Dans un Paris du début du 20e siècle, l’écrivain Max Rochefort se retrouve, bien malgré lui, mêlé à une sombre affaire de meurtre saupoudrée de mysticisme, le tout dans une ville bien plus dangereuse que la Ville lumière d’aujourd’hui.
Placé sous la garde de notre héros, le jeune Giovanni Riva, apprenti journaliste et « provincial » peu au fait de la haute société parisienne, Rochefort tâchera de prendre la police de vitesse pour résoudre cet étrange mystère devant toujours plus sanglant au fur et à mesure que les jours s’écoulent.
Écrit par Dominique Maisons et publié aux Éditions de La Martinière, On se souvient du nom des assassins tente de retrouver le style d’écriture du siècle précédent, voire même du 19e, alors que nos héros avaient l’imagination fertile et que les explications les plus fantastiques ne s’étaient pas encore fracassées contre la sombre muraille du réalisme littéraire. Enquêter sur de possibles influences surnaturelles à l’oeuvre dans cette sombre histoire de meurtre? Aucun problème. Imaginer un crime lancé à partir d’un dirigeable à propulsion électrique largué d’une usine située à des kilomètres du lieu de l’assassinat? Ou encore mieux, imaginer une course-poursuite entre deux engins volants presque faits de bric et de broc, perchés au-dessus de l’est de la France? Encore mieux!

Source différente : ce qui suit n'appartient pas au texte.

(* ===== verification/Wal.v ===== *)
(** The write-ahead log (include/ome/wal.hpp): the payload codec, the record
    format, the writer with its group commit, the reader and the truncation
    behind a snapshot.

    The file is the list of its bytes. A system call that can fail is an
    argument that says how it went: how many bytes [write] accepted before it
    failed, how much [read] delivered, which step of the rewrite failed. The
    result of [fdatasync] is discarded by the code, so it is no argument: what
    is recorded is how much of the file had been handed to it. *)
From stdpp Require Import base numbers list.
From Stdlib Require Import ZArith Lia.
From S2P Require Import Prelude Types Bytes Protocol Crc32 Commands.

Definition kWalHeaderSize : nat := 16.
Definition kWalMaxPayload : Z := 64 * 1024.

Record WalConfig := mkWalConfig { sync_interval_ns : Z; sync_every_n : Z; full_sync : bool }.
Definition wal_config0 : WalConfig := mkWalConfig (10 * 1000 * 1000) 100 true.

(** ** Command payloads *)

(** The [switch]: the enumerator a byte stands for, if any. *)
Definition command_type_of (t : Z) : option CommandType :=
  match t with
  | 0 => Some CmdSessionOpened | 1 => Some CmdNewOrder | 2 => Some CmdCancel
  | 3 => Some CmdModify | 4 => Some CmdSubscribe | 5 => Some CmdCancelAllForSession
  | _ => None
  end.

Definition is_known_command_type (t : Z) : bool :=
  match command_type_of t with Some _ => true | None => false end.

Definition encode_command (out : list Z) (c : OrderCommand) : list Z :=
  let out := put_u8 out (ctype_code (c_type c)) in
  let out := put_u64 out (c_session c) in
  let out := put_u64 out (c_client_order_id c) in
  let out := put_i64 out (c_price_ticks c) in
  let out := put_u32 out (c_quantity c) in
  let out := put_u8 out (protocol.side_code (c_side c)) in
  put_u8 out (protocol.otype_code (c_order_type c)).

(** [None] is the [false] of the source. *)
Definition decode_command (data : list Z) : option OrderCommand :=
  let r := reader data in
  let '(type, r) := rd_u8 r in
  let '(session, r) := rd_u64 r in
  let '(coid, r) := rd_u64 r in
  let '(price, r) := rd_i64 r in
  let '(qty, r) := rd_u32 r in
  let '(side, r) := rd_u8 r in
  let '(otype, r) := rd_u8 r in
  if bad_end r then None else
  match command_type_of type with
  | None => None
  | Some t =>
      if (1 <? side) || (1 <? otype) then None else
      Some (mkCommand t session coid price qty (protocol.side_of side)
              (protocol.otype_of otype) None None)
  end.

Definition is_loggable (t : CommandType) : bool :=
  match t with
  | CmdNewOrder | CmdCancel | CmdModify | CmdCancelAllForSession => true
  | CmdSessionOpened | CmdSubscribe => false
  end.

(** ** Records *)

(** The record [append] and [truncate_before] build. *)
Definition wal_record (seq : Z) (c : OrderCommand) : list Z :=
  let payload := encode_command [] c in
  let out := put_u32 [] (u32 (Z.of_nat (length payload))) in
  let out := put_u32 out (crc32 payload) in
  put_u64 out seq ++ payload.

(** ** Reader *)

Record WalReadResult := mkRead {
  wr_commands : list OrderCommand;
  wr_first_seq : Z;
  wr_last_seq : Z;
  wr_truncated_bytes : nat;
  wr_sequence_gap : bool;
  wr_gap_after : Z;
  (** the [open] failed *)
  wr_error : bool;
}.

Definition wal_read0 : WalReadResult := mkRead [] 0 0 0 false 0 false.

(** The [while (pos + kWalHeaderSize <= buf.size())] loop, [sf] being what is
    left of [buf] at [pos]; every record read takes at least its header. *)
Fixpoint read_loop (fuel : nat) (sf : list Z) (r : WalReadResult) : WalReadResult * list Z :=
  match fuel with
  | O => (r, sf)
  | S fuel =>
      if (length sf <? kWalHeaderSize)%nat then (r, sf) else
      let hr := reader (take kWalHeaderSize sf) in
      let '(len, hr) := rd_u32 hr in
      let '(want_crc, hr) := rd_u32 hr in
      let '(seq, _) := rd_u64 hr in
      if kWalMaxPayload <? len then (r, sf) else
      if (length sf <? kWalHeaderSize + Z.to_nat len)%nat then (r, sf) else
      let payload := take (Z.to_nat len) (drop kWalHeaderSize sf) in
      if negb (crc32 payload =? want_crc) then (r, sf) else
      match decode_command payload with
      | None => (r, sf)
      | Some c =>
          if negb (wr_last_seq r =? 0) && negb (seq =? u64 (wr_last_seq r + 1))
          then (mkRead (wr_commands r) (wr_first_seq r) (wr_last_seq r) (wr_truncated_bytes r)
                  true (wr_last_seq r) (wr_error r), sf)
          else
            let first := match wr_commands r with [] => seq | _ => wr_first_seq r end in
            read_loop fuel (drop (kWalHeaderSize + Z.to_nat len) sf)
              (mkRead (wr_commands r ++ [c]) first seq (wr_truncated_bytes r)
                 (wr_sequence_gap r) (wr_gap_after r) (wr_error r))
      end
  end.

(** [None]: the file cannot be opened. Otherwise the argument is what [read]
    delivered before it returned 0 or failed: the loop stops at either, and
    nothing in the result tells them apart. It is the whole file when no [read]
    fails, and a prefix of it when one does. *)
Definition read_wal (file : option (list Z)) : WalReadResult :=
  match file with
  | None => mkRead [] 0 0 0 false 0 true
  | Some buf =>
      let '(r, sf) := read_loop (S (length buf)) buf wal_read0 in
      mkRead (wr_commands r) (wr_first_seq r) (wr_last_seq r) (length sf)
        (wr_sequence_gap r) (wr_gap_after r) (wr_error r)
  end.

(** ** Writer *)

(** [w_file] is the file at [path_]; [w_synced] how many of its bytes were
    there at the last [fdatasync] (or [fsync], of a rewritten file). They are
    what a machine failure cannot take if that call succeeded; the code does
    not look. *)
Record Wal := mkWal {
  w_open : bool;
  w_file : list Z;
  w_synced : nat;
  w_cfg : WalConfig;
  w_seq : Z;
  w_since_sync : Z;
  w_last_sync_ns : Z;
  w_syncs : Z;
  w_truncated : Z;
}.

Definition wal_sync (w : Wal) : Wal :=
  if negb (w_open w) || (w_since_sync w =? 0) then w else
  mkWal (w_open w) (w_file w) (length (w_file w)) (w_cfg w) (w_seq w) 0 (w_last_sync_ns w)
    (u64 (w_syncs w + 1)) (w_truncated w).

(** On a file that holds [file]; a fresh writer, so [close()] has nothing to do. *)
Definition wal_open (file : list Z) (now_ns start_seq : Z) (cfg : WalConfig) : Wal :=
  mkWal true file 0 cfg start_seq 0 now_ns 0 0.

Definition wal_close (w : Wal) : Wal :=
  if w_open w then
    let w := wal_sync w in
    mkWal false (w_file w) (w_synced w) (w_cfg w) (w_seq w) (w_since_sync w) (w_last_sync_ns w)
      (w_syncs w) (w_truncated w)
  else w.

Definition maybe_sync (now_ns : Z) (w : Wal) : Wal :=
  if (sync_every_n (w_cfg w) <=? w_since_sync w) ||
     ((w_last_sync_ns w <? now_ns) && (sync_interval_ns (w_cfg w) <=? now_ns - w_last_sync_ns w))
  then
    let w := wal_sync w in
    mkWal (w_open w) (w_file w) (w_synced w) (w_cfg w) (w_seq w) (w_since_sync w) now_ns
      (w_syncs w) (w_truncated w)
  else w.

Definition poll_sync (now_ns : Z) (w : Wal) : Wal := maybe_sync now_ns w.

(** [write_all]: [io] is [None] when every byte is accepted, [Some n] when
    [write] fails for good after [n] bytes. *)
Definition write_all (data : list Z) (io : option nat) (file : list Z) : bool * list Z :=
  match io with
  | None => (true, file ++ data)
  | Some n => (false, file ++ take n data)
  end.

(** The sequence number is taken before the write is attempted. *)
Definition wal_append (c : OrderCommand) (now_ns : Z) (io : option nat) (w : Wal) : bool * Wal :=
  if negb (w_open w) then (false, w) else
  let seq := u64 (w_seq w + 1) in
  let '(ok, file) := write_all (wal_record seq c) io (w_file w) in
  let w := mkWal (w_open w) file (w_synced w) (w_cfg w) seq (w_since_sync w) (w_last_sync_ns w)
             (w_syncs w) (w_truncated w) in
  if negb ok then (false, w) else
  (true, maybe_sync now_ns
           (mkWal (w_open w) (w_file w) (w_synced w) (w_cfg w) (w_seq w)
              (u64 (w_since_sync w + 1)) (w_last_sync_ns w) (w_syncs w) (w_truncated w))).

(** How the rewrite went. [TruncShortRead n reopened]: [read] failed after [n]
    bytes of the log, which [read_wal] takes for its end, and the rest went
    well, up to the [open] at the end. *)
Inductive TruncateIo :=
  | TruncOk | TruncReadFails | TruncRewriteFails | TruncReopenFails
  | TruncShortRead (n : nat) (reopened : bool).

(** What reading the log back gives. *)
Definition truncate_read (io : TruncateIo) (file : list Z) : WalReadResult :=
  match io with
  | TruncReadFails => read_wal None
  | TruncShortRead n _ => read_wal (Some (take n file))
  | TruncOk | TruncRewriteFails | TruncReopenFails => read_wal (Some file)
  end.

(** The rewritten file: the records above [keep_after], the first one
    read having the number [seq]. *)
Fixpoint rewrite_records (keep_after seq : Z) (cs : list OrderCommand) : list Z * nat :=
  match cs with
  | [] => ([], 0%nat)
  | c :: cs =>
      let '(out, kept) := rewrite_records keep_after (u64 (seq + 1)) cs in
      if seq <=? keep_after then (out, kept) else (wal_record seq c ++ out, S kept)
  end.

Definition truncate_before (keep_after : Z) (io : TruncateIo) (w : Wal) : bool * Wal :=
  if negb (w_open w) then (false, w) else
  let w := wal_sync w in
  let closed (w : Wal) (file : list Z) (n : nat) :=
    mkWal false file n (w_cfg w) (w_seq w) (w_since_sync w) (w_last_sync_ns w)
      (w_syncs w) (w_truncated w) in
  let rd := truncate_read io (w_file w) in
  if wr_error rd then (false, closed w (w_file w) (w_synced w)) else
  let '(out, kept) := rewrite_records keep_after (wr_first_seq rd) (wr_commands rd) in
  match io with
  | TruncReadFails | TruncRewriteFails => (false, closed w (w_file w) (w_synced w))
  | TruncReopenFails | TruncShortRead _ false => (false, closed w out (length out))
  | TruncOk | TruncShortRead _ true =>
      (true, mkWal true out (length out) (w_cfg w) (w_seq w) (w_since_sync w) (w_last_sync_ns w)
               (w_syncs w) (u64 (w_truncated w + Z.of_nat (length (wr_commands rd) - kept))))
  end.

Ce qui cloche, toutefois, dans cette oeuvre se voulant être un « thriller d’atmosphère envoûtant et sanglant », c’est que l’histoire évite justement de sombrer dans ce qu’il affirme pourtant être, et ce pour une bonne partie du récit. On a le meurtre qui lance l’enquête, bien sordide et sanguinolent à souhait, mais les chapitres suivants tournent en majeure partie autour des amourettes entre le personnage principal et la suspecte, une jeune femme de chambre. Femme de chambre qui, en compagnie de notre héros, fait preuve d’une gaucherie et d’une pudibonderie aussi vieillottes que l’époque où se déroulerait l’affaire. À ce que je sache, Dominique Maisons n’a pas l’excuse d’un Tolstoï, par exemple, pour écrire des personnages féminins quasi unidimensionnels. Ce qui ne l’empêche pas de sombrer dans la facilité.
Ainsi, entre l’inspiration très marquée de Sir Arthur Conan Doyle, avec son Sherlock Holmes, et le roman Drood, de Dan Simmons, où l’écrivain Charles Dickens plonge dans le Londres non seulement interlope, mais presque carrément surnaturel, Dominique Maisons joue un peu trop avec les styles, provoquant un essoufflement à la mi-parcours.
Heureusement – car oui, il y a un heureusement -, le roman se rattrape tout à fait dans ses derniers chapitres. Le lecteur avait déjà eu droit à une bonne dose de cruauté et de viscères, mais voilà que l’auteur se donne à fond, à un point tel que les pages prennent une teinte rouge sang: notre véritable méchant est d’une perversité sans pareil, laissant présager les horreurs à venir sur le Vieux Continent, et la philosophie derrière la pire tragédie de l’histoire de l’Humanité. Bref, nous voulions nous rouler dans la fange et les tripes puant l’hémoglobine et le pus; nous voilà servis.
En passant par-dessus les changements de style et le rythme imprécis de cette oeuvre littéraire, On se souvient du nom des assassins est une lecture intéressante, et probablement un ajout envisageable à la bibliothèque d’un mordu de littérature noire. À considérer, donc.